Stored data:
<<<<
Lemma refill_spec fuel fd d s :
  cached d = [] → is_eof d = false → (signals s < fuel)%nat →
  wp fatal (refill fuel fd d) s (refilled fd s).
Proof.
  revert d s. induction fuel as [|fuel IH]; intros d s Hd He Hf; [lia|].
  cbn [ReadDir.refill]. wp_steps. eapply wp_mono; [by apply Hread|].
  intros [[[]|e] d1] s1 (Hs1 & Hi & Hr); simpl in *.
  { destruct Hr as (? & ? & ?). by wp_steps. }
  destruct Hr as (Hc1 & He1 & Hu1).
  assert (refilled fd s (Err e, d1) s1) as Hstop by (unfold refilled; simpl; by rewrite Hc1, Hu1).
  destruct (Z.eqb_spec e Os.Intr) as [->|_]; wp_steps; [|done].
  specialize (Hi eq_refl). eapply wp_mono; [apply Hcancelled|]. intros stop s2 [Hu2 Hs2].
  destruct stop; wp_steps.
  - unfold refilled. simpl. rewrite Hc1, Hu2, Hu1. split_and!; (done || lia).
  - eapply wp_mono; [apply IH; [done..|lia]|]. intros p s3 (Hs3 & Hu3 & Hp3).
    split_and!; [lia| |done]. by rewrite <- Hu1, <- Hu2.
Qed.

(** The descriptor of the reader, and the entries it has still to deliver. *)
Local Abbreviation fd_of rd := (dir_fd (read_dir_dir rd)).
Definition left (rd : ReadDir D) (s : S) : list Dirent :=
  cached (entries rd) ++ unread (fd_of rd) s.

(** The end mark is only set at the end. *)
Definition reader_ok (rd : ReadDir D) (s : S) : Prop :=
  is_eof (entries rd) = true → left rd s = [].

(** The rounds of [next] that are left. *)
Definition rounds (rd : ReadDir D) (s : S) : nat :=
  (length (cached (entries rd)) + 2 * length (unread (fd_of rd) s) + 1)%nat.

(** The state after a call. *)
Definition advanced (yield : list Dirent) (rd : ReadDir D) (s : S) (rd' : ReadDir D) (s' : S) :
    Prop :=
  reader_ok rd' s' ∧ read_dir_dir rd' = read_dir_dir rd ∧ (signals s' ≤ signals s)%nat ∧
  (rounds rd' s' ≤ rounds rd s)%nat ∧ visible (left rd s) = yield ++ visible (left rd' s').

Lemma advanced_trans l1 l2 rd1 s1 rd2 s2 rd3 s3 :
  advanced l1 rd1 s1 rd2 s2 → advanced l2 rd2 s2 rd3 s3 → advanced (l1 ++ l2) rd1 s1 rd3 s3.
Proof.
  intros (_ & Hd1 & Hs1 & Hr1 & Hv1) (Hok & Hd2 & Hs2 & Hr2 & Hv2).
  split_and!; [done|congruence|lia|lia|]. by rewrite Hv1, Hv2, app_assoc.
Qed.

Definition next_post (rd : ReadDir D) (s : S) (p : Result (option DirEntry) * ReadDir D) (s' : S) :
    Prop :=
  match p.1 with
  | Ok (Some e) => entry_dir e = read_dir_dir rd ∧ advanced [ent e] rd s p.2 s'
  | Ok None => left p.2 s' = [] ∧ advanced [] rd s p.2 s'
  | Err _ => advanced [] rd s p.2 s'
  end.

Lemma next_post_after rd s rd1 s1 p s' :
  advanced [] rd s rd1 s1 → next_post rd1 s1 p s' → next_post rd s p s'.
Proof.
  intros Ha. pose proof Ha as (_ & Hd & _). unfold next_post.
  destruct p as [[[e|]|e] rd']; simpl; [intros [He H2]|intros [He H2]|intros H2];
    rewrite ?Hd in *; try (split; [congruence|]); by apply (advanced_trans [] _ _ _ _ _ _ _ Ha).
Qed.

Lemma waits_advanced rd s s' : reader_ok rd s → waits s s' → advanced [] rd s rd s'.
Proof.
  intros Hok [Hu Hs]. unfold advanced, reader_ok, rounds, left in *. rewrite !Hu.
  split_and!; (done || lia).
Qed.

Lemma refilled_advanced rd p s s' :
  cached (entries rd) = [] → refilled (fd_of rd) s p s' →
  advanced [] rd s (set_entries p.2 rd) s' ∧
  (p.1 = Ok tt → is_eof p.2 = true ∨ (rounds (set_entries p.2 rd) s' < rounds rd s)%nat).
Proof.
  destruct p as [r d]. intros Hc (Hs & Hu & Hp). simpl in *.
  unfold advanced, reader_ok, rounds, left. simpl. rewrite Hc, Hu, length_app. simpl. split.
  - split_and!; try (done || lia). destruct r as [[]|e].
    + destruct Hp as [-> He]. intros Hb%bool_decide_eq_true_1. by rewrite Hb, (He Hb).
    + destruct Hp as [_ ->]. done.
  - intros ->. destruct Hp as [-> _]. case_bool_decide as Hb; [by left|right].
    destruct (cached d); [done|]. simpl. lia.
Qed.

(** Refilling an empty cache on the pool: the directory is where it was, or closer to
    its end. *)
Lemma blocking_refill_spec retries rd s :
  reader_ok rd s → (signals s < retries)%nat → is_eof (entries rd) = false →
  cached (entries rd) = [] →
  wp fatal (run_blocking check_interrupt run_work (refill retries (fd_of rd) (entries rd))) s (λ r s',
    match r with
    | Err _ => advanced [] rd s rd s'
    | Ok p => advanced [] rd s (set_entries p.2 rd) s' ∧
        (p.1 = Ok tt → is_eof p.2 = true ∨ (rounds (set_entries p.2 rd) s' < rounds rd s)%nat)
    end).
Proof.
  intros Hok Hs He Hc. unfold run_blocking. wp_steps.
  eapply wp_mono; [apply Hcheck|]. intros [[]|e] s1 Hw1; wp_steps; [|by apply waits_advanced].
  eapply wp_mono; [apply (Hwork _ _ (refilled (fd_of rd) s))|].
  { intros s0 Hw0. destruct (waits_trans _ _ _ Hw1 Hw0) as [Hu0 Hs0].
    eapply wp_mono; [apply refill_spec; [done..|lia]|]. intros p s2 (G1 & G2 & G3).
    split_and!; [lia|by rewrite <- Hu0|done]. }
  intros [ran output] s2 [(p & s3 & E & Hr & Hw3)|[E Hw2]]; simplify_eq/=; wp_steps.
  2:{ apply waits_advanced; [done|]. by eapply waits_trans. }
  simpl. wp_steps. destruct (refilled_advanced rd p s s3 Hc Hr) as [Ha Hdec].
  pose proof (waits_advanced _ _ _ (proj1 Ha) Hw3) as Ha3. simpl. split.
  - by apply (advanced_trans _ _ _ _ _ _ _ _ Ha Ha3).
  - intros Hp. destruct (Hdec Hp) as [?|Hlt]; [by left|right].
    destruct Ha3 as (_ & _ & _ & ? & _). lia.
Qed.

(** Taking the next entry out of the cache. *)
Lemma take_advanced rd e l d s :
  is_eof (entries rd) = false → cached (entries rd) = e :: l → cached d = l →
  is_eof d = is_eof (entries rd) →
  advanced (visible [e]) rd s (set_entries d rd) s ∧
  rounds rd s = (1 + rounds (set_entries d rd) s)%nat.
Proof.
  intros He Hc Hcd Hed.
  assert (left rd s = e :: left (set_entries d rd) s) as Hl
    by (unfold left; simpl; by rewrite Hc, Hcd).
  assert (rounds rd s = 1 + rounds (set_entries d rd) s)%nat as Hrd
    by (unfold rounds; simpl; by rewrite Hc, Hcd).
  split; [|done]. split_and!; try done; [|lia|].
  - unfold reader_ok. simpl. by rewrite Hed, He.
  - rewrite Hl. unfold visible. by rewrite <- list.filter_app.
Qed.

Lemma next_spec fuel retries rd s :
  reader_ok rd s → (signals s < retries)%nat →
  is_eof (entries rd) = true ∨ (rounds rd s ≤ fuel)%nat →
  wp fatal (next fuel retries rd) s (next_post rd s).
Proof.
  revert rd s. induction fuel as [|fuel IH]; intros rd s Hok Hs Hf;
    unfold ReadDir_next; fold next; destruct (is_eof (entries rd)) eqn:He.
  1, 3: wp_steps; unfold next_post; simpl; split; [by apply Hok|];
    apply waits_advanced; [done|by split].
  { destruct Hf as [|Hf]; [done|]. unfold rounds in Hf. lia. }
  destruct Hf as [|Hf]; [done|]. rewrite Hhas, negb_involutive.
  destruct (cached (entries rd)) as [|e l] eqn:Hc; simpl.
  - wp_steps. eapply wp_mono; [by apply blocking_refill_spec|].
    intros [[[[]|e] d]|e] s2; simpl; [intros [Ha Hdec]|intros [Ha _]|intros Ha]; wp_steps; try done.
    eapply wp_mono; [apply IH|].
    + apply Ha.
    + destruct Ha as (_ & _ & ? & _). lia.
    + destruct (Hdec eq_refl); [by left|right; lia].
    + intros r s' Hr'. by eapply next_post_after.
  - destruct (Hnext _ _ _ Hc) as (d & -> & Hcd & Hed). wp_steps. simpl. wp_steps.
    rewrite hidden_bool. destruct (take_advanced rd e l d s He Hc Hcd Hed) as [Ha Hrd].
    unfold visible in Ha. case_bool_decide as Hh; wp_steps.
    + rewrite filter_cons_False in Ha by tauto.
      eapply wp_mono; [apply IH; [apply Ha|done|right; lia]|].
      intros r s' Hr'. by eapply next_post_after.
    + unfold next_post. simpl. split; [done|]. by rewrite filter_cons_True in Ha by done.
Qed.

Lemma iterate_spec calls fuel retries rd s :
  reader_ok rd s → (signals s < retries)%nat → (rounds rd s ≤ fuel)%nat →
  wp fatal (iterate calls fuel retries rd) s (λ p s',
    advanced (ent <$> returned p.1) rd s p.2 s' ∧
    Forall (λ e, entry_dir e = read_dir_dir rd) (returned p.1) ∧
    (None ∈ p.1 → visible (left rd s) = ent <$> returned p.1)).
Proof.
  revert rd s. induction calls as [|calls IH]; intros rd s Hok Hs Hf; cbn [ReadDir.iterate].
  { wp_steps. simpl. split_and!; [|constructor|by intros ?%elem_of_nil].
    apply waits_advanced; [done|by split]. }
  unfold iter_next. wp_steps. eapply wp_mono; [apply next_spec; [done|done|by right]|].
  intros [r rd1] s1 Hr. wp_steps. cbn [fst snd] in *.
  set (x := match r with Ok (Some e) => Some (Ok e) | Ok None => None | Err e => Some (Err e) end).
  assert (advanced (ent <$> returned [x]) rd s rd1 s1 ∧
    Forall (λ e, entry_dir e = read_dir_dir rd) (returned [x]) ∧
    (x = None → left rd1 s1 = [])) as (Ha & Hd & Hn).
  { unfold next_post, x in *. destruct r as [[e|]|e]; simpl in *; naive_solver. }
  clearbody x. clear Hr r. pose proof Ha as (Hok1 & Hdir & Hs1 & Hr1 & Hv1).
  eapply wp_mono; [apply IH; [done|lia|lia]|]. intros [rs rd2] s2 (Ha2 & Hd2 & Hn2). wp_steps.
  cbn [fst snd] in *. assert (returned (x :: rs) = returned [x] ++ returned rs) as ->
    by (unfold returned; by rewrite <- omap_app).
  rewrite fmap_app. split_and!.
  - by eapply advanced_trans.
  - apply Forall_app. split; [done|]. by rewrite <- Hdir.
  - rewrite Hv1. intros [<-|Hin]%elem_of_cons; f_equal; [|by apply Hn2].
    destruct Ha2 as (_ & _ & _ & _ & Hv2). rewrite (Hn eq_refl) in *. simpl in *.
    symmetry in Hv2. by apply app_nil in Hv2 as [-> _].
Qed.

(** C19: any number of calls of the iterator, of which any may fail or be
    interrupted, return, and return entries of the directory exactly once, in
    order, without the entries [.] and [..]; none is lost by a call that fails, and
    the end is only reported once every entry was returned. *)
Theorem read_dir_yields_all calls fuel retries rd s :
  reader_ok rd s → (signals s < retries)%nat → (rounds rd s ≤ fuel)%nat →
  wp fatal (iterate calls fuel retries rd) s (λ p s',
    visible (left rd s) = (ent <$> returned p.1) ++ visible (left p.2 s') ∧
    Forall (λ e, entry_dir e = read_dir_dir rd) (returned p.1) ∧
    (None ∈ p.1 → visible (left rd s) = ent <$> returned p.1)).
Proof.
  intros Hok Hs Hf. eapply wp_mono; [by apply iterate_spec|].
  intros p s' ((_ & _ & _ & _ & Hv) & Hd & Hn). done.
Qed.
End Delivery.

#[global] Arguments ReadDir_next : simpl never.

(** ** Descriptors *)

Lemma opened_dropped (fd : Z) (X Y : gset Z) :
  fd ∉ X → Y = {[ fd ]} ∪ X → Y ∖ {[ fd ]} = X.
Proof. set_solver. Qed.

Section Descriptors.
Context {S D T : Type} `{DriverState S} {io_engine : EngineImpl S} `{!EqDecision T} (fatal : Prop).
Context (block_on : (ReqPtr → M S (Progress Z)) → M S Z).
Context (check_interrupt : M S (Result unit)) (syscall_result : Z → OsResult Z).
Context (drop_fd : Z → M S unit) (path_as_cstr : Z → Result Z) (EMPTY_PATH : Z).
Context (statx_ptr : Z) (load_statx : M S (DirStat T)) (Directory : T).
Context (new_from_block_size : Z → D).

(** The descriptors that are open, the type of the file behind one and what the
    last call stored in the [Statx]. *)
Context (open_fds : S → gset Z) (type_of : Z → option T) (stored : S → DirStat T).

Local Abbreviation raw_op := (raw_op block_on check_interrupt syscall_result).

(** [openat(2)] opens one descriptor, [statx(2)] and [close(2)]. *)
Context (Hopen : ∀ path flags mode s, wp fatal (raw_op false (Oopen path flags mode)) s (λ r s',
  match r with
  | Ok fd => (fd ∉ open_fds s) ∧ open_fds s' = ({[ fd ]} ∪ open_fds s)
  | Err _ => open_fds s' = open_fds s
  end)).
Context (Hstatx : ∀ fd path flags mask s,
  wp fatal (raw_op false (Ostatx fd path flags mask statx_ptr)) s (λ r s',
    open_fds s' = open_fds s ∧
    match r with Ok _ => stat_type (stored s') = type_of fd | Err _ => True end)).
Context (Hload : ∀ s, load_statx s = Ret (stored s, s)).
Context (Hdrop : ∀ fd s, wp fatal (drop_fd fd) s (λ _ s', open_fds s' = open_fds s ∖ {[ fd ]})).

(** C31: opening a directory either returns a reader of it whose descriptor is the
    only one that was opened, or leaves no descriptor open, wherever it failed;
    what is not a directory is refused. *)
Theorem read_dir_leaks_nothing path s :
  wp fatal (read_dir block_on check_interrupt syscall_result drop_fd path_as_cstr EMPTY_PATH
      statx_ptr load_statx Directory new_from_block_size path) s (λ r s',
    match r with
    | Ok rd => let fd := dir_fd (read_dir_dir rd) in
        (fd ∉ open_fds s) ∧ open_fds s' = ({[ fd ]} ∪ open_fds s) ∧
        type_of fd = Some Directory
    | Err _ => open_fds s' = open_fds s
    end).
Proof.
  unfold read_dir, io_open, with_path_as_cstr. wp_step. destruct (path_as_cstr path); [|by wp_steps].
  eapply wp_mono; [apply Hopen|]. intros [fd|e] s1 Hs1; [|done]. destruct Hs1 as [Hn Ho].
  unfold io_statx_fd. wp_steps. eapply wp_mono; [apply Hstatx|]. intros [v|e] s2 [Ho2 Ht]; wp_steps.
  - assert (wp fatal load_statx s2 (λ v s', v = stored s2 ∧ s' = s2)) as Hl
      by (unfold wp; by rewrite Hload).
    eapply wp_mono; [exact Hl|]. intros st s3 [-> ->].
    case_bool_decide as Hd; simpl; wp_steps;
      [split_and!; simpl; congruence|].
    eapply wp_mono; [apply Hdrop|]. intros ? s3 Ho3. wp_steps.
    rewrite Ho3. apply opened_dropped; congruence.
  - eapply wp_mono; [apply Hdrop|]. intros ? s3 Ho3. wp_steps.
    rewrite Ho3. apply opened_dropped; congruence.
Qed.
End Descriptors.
>>>>
▶ [PROBLEM TO SOLVE]:
If a line in the data above holds the string "option", copy it.

▶ [FINAL ANSWER]:
Definition next_post (rd : ReadDir D) (s : S) (p : Result (option DirEntry) * ReadDir D) (s' : S) :
Context (open_fds : S → gset Z) (type_of : Z → option T) (stored : S → DirStat T).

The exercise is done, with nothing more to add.